Discrete Modeling

Overview

Discrete geometry representations (also called polygonal models, facet models, mesh models, etc.) utilize a mesh to describe geometry rather than analytic surfaces. They are often used in applications where the definition of the geometry comes from measurements or the results of a simulation (design optimization, additive manufacturing, etc.), or in cases where the only available representation of a CAD model is an STL file or similar.

Simmetrix' Discrete Model technology allows a user to define and modify models using discrete geometry. These models can then be used like any other model for mesh generation and adaptivity. Discrete geometry can also be deformed to change shape during mesh adaptivity, allowing for simulations with evolving geometry. 

Capabilities:

• Import various discrete data (STL, existing meshes, etc.) to define a discrete model
• Boolean operations on discrete assembly models
• Smoothing of Discrete models to eliminate artifacts (e.g., if discrete data was 3D image data)
• Support model queries from GeomSim (except calls requiring parametric information)
• Support most meshing capabilities in MeshSim and MeshSim Advanced

 

Boolean Operations

In the example shown, a CAD-based STL assembly model has overlapping faces between two of the parts.  After performing a union between the parts, the overlapping faces are resolved and a non-manifold face is created between the parts.

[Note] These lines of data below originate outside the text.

(** [_format_offset]: sign, hours and minutes, and seconds when not 0. *)
Definition format_offset (off : option Z) : string :=
  match off with
  | None => EmptyString
  | Some off =>
      let sign := if off <? 0 then "-" else "+" in
      let a := Z.abs off in
      let hh := a / 3600 in
      let mm := (a mod 3600) / 60 in
      let ss := a mod 60 in
      sign ++ d02 hh ++ ":" ++ d02 mm
      ++ (if ss =? 0 then EmptyString else ":" ++ d02 ss)
  end.

Definition isoformat (v : datetime) : string :=
  let w := dt_wall v in
  (d04 (year w) ++ "-" ++ d02 (month w) ++ "-" ++ d02 (day w) ++ "T"
   ++ format_time (hour w) (minute w) (second w) (microsecond w))
  ++ format_offset (utcoffset v).

(* ------------------------------------------------------------------ *)
(** * ISO 8601 date-times with an offset

    A recogniser for the extended format
    [YYYY-MM-DDThh:mm:ss[.ffffff](+|-)hh:mm], which also checks the range of
    every field. It returns the fields it read and the offset in seconds. *)

Module ISO8601.

Definition digit_value (c : ascii) : option Z :=
  let n := Z.of_nat (nat_of_ascii c) in
  if (48 <=? n) && (n <=? 57) then Some (n - 48) else None.

Fixpoint read_digits (count : nat) (acc : Z) (s : string)
  : option (Z * string) :=
  match count with
  | O => Some (acc, s)
  | S count' =>
      match s with
      | String c rest =>
          match digit_value c with
          | Some d => read_digits count' (acc * 10 + d) rest
          | None => None
          end
      | EmptyString => None
      end
  end.

Definition read_char (c : ascii) (s : string) : option string :=
  match s with
  | String c' rest => if Ascii.eqb c' c then Some rest else None
  | EmptyString => None
  end.

Definition obind {A B : Type} (m : option A) (k : A -> option B)
  : option B :=
  match m with
  | Some a => k a
  | None => None
  end.

Notation "'let*' p := m 'in' k" := (obind m (fun p => k))
  (at level 10, p pattern, m at level 100, k at level 200).

(** The decimal fraction of the seconds, in microseconds; absent is 0. *)
Definition read_fraction (s : string) : option (Z * string) :=
  match s with
  | String "." rest => read_digits 6 0 rest
  | _ => Some (0, s)
  end.

(** The offset, which ends the string. *)
Definition read_offset (s : string) : option Z :=
  match s with
  | String c rest =>
      let* sign :=
        (if Ascii.eqb c "+" then Some 1
         else if Ascii.eqb c "-" then Some (-1) else None) in
      let* (hh, rest) := read_digits 2 0 rest in
      let* rest := read_char ":" rest in
      let* (mm, rest) := read_digits 2 0 rest in
      match rest with
      | EmptyString =>
          if (hh <=? 23) && (mm <=? 59)
          then Some (sign * (hh * 3600 + mm * 60))
          else None
      | String _ _ => None
      end
  | EmptyString => None
  end.

Definition parse (s : string) : option (wall * Z) :=
  let* (y, s) := read_digits 4 0 s in
  let* s := read_char "-" s in
  let* (mo, s) := read_digits 2 0 s in
  let* s := read_char "-" s in
  let* (d, s) := read_digits 2 0 s in
  let* s := read_char "T" s in
  let* (hh, s) := read_digits 2 0 s in
  let* s := read_char ":" s in
  let* (mi, s) := read_digits 2 0 s in
  let* s := read_char ":" s in
  let* (ss, s) := read_digits 2 0 s in
  let* (us, s) := read_fraction s in
  let* off := read_offset s in
  let w := Wall y mo d hh mi ss us false in
  if wall_ok w then Some (w, off) else None.

(** The instant a parsed date-time denotes, in microseconds on the UTC
    time line. *)
Definition instant_us (p : wall * Z) : Z :=
  wall_us (fst p) - snd p * US_PER_SECOND.

End ISO8601.

(** The instant an aware [datetime] denotes, on the same time line. *)
Definition instant_us (w : wall) (tz : tzinfo) : Z :=
  wall_us w - tz_utcoffset tz w * US_PER_SECOND.

(* ------------------------------------------------------------------ *)
(** * [str.strip] *)

Definition DQUOTE : ascii := "034"%char.

Fixpoint lstrip (chars : list ascii) (s : list ascii) : list ascii :=
  match s with
  | [] => []
  | c :: rest =>
      if existsb (Ascii.eqb c) chars then lstrip chars rest else s
  end.

Definition rstrip (chars : list ascii) (s : list ascii) : list ascii :=
  rev (lstrip chars (rev s)).

(** [s.strip(chars)]: every leading and every trailing character that
    occurs in [chars] is removed. *)
Definition strip (chars : string) (s : string) : string :=
  let cs := list_ascii_of_string chars in
  string_of_list_ascii (rstrip cs (lstrip cs (list_ascii_of_string s))).

(** The reading "exactly one pair of enclosing double quotes is removed,
    if present", written from the words of the specification for
    comparison with [strip]. *)
Definition strip_one_pair (s : string) : string :=
  match list_ascii_of_string s with
  | c :: rest =>
      match rev rest with
      | c' :: inner =>
          if Ascii.eqb c DQUOTE && Ascii.eqb c' DQUOTE
          then string_of_list_ascii (rev inner)
          else s
      | [] => s
      end
  | [] => s
  end.

(* ------------------------------------------------------------------ *)
(** * Python values *)

(** The values a document field can hold and the other kinds that
    [to_jsonable] tells apart.  [VDatetimeWithNanoseconds] is the store's
    timestamp class, a subclass of [datetime] with one more field;
    [VBytes], [VDocumentReference] and [VTuple] are kinds that none of the
    [isinstance] tests recognises.  [VNpInteger] is a scalar of one of the
    integer types of the numeric library ([int8] to [uint64]) with its
    value, [VNpFloating] and [VNpBool] likewise; [np.timedelta64], which
    passes the test for [np.integer] and on which [int(v)] raises
    [TypeError], has no value here. *)
Unset Elimination Schemes.
Inductive value : Type :=
| VNone
| VBool (b : bool)
| VInt (n : Z)
| VFloat (x : float)
| VStr (s : string)
| VBytes (b : list Byte.byte)
| VDocumentReference (path : string)
| VTuple (xs : list value)
| VDatetimeWithNanoseconds (dt : datetime) (nanosecond : Z)
| VDatetime (dt : datetime)
| VGeoPoint (latitude longitude : float)
| VList (xs : list value)
| VDict (items : list (string * value))
| VNpInteger (n : Z)
| VNpFloating (x : float)
| VNpBool (b : bool).
Set Elimination Schemes.

Definition dict : Type := list (string * value).

(** [d.get(k)] *)
Fixpoint dict_get (d : dict) (k : string) : option value :=
  match d with
  | [] => None
  | (k', v) :: rest => if String.eqb k' k then Some v else dict_get rest k
  end.

(** [d[k] = v]: an existing key keeps its place, a new one goes last. *)
Fixpoint dict_set (d : dict) (k : string) (v : value) : dict :=
  match d with
  | [] => [(k, v)]
  | (k', v') :: rest =>
      if String.eqb k' k then (k', v) :: rest
      else (k', v') :: dict_set rest k v
  end.

Definition dict_keys (d : dict) : list string := map fst d.

(** [{k: f(val) for k, val in items}] *)
Section DictComprehension.
Variable f : value -> res value.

In addition to unioning, subtraction, intersection and imprinting are also supported.

   

Boolean Subtraction

For this example, the desire is to add pins to the assembly by subtracting them from the main bracket part. 

      

The subtraction intersects the faces of the pin with the solid of the bracket, while not changing the tessellation of the pin. 

  

After the subtraction, the interior region is removed, and the assembly is meshed.

  

 

Discrete Shape Smoothing

Shape smoothing is most often used when the imported data is 3D Imaging data, however it can be applied to any Discrete model.  This example shows the model before/after smoothing is applied.

Heart modeling at University of Michigan

Discrete modeling tools are used to import patient-specific data.  The resultant model is then meshed using MeshSim tools and evaluated for blood flow studies.

Geometry Cleanup

One benefit of Discrete modeling is the ability to manipulate model faces. 

The model below was imported from CAD, and shows some tangencies where fillet faces come together.

By defining new model edges in the Discrete model and merging model faces together, the tangencies are removed.